THE ‘Sitting with Jane’ BookBench trail was officially launched in Alton on Monday with the unveiling at Crown Hill gardens of the bench that has been designed and painted, in floral Regency style, by a group of students from Treloar College.

Entitled ‘Bench and Benchability’, the Alton seat, along with a vibrant ‘Woodwalk’ bench in Chawton, designed and painted by artist Caroline Fairburn, are part of an inspirational Jane Austen-themed art trail covering the north of Hampshire, incorporating 24 BookBenches, each one completely different but designed to commemorate the 200th anniversary of the death of the author and to attract tourists to the area where she lived.

Made of laminated resin and fibreglass, the £5,000 cost of each bench has been donated by sponsors, to also cover gratuity for the artists and installation.

The benches will be on show until the end of August, during which time there will be free public access, accompanied by a free-to-download app and a trail guide, with details available from various outlets in the town, including the Town Hall and the Alton Herald office on the Market Square.

Run in partnership with Destination Basingstoke, a not-for-profit organisation working to promote the town and its surrounding area, the ‘Wild in Art’ BookBench trail links locations key to the life of Jane Austen, including Steventon, near Basingstoke, where she was born in December 1775 and lived for the early part of her life; the village of Chawton, near Alton, where she lived from 1808 and wrote and published her most significant work; and Winchester, where she died in 1817.

While Jane is buried at Winchester Cathedral, her mother and sisters are buried in the churchyard at St Nicholas Church, and Jane Austen’s House in Chawton has become a museum, attracting many thousands of visitors per year. The family used to shop in Alton, and Jane’s brother, Henry, had the Austen Bank on Crown Hill, while brother Edward married into the Knight family and took on ownership of Chawton House, now a library dedicated to the study of early women’s writing.

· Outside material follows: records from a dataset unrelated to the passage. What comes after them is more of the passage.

(** * Terminal server: session lifecycle core (server.js)

    Shallow embedding of the session registry, the container counter and the
    HTTP handlers of the terminal server that create, use and tear down
    per-user container sessions.

    Execution model.  Node runs each request handler synchronously up to its
    first [await]; the rest of the handler runs later, interleaved with other
    requests.  A request is therefore split into a synchronous part
    ([begin_request]), which may leave pending continuations ([Task]), and
    the resumption of each continuation ([resolve]), which receives the
    answers of the Docker daemon ([Env]).  [step] interleaves both freely;
    [run_request] resolves the continuations of one request immediately,
    which is a request served while no other one is in flight. *)

From Stdlib Require Import ZArith String List Bool.
From stdpp Require Import base gmap strings list pretty.

Set Warnings "-register-all".
Open Scope Z_scope.

(** ** JSON responses *)

Inductive JVal :=
| JStr (s : string)
| JNum (z : Z)
| JBool (b : bool)
| JNull
| JObj (fields : list (string * JVal))
| JArr (items : list JVal).

Record Response := mkResponse { status : Z; body : JVal }.

Definition json (fs : list (string * JVal)) : Response := mkResponse 200 (JObj fs).
Definition json_status (code : Z) (fs : list (string * JVal)) : Response :=
  mkResponse code (JObj fs).
Definition json_error (code : Z) (msg : string) : Response :=
  json_status code [("error", JStr msg)].

(** [new Date(t).toISOString()]: the millisecond timestamp, rendered in
    decimal (the calendar format plays no role in the properties below). *)
Definition toISOString (t : Z) : string := pretty t.

(** ** JavaScript string helpers *)

Fixpoint starts_with (p s : string) : bool :=
  match p, s with
  | EmptyString, _ => true
  | String a p', String b s' => Ascii.eqb a b && starts_with p' s'
  | _, _ => false
  end.
(* ===== verification/_CoqProject ===== *)
-Q . S2P
Prelude.v
Crc32c.v
SizeFlags.v
OnDisk.v
Timeouts.v
Io.v
DeltaLease.v
DeltaSafety.v
PaxosBlocks.v
PaxosBallot.v
PaxosLease.v
BallotLog.v
PaxosSafety.v
AcquireSafety.v
AcquireProgress.v
BallotQuorum.v
BallotSystem.v
BallotAgreement.v
Lockspace.v
HostStatus.v
LockspaceThread.v
LockspaceLists.v
Clients.v
Commands.v
Claims.v
Recovery.v
RecoveryMain.v
DaemonSystem.v
ResourceDisk.v
Rindex.v
RindexSafety.v
RindexOrder.v
Resource.v
ResourceLists.v
ResourceOps.v
ResourceAcquire.v
ResourceBackground.v
ResourceSystem.v
ResourceSafety.v
Aio.v
AioSafety.v
Client.v
ClientRequests.v
ClientProtocol.v
ClientStrings.v
ClientCodec.v
ClientSafety.v
Wdmd.v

The Alton bench has been sponsored by Alton Town Council, Glanfield Holmlund, Wettone Matthews accountants, NHS Retirement Fellowshi: Alton, Cllr Andrew Joy (HCC), LFM accountants, Cllr Tony Costigan (EHDC), The Alton Society, Homes Estate Agents, Bookers & Bolton solicitors, The Herald, Alton College, BCoT, Alton Convent School, Turbex Ltd, and ChoLily café.

The Chawton bench has been sponsored by councillors Tony Costigan and Dean Phillips (EHDC) and Andrew Joy (Hampshire County Council).

Speaking at the launch, Alton mayor Dean Phillips paid tribute to the sponsors and to the many artists who submitted designs for the Alton bench, among them students from Alton College, as well as the winning team from Treloar. The result he described as “stunning” - a fitting addition to Alton Regency Week, now in its 10th year, and to the town itself.

“Alton really is Jane Austen’s town,” he said.

Also present was Mark Jones, director of fundraising and communications for the Ark Cancer Centre at Basingstoke, the charity partner in the project who will benefit when the benches are auctioned off on September 15, with 75 per cent of the takings going to Ark.

The money will go toward the building of a new cancer centre to serve Hampshire Hospitals, providing a state-of-the-art facility for patients living in the North Hampshire area, including Alton.

In expressing a wish that people not only look at the benches but take time out to follow the trail, Mr Jones said that while this had been “a challenging project” it was also “an absolutely worthwhile one”.

In thanking Alton business development manager Julie McLatch for being “the driving force” behind the project in the Alton area, Mr Jones described the benches and the trail as “unique” and one that had already seen the unlocking, by more than 800 people, of the ‘Sitting with Jane’ app in just three days.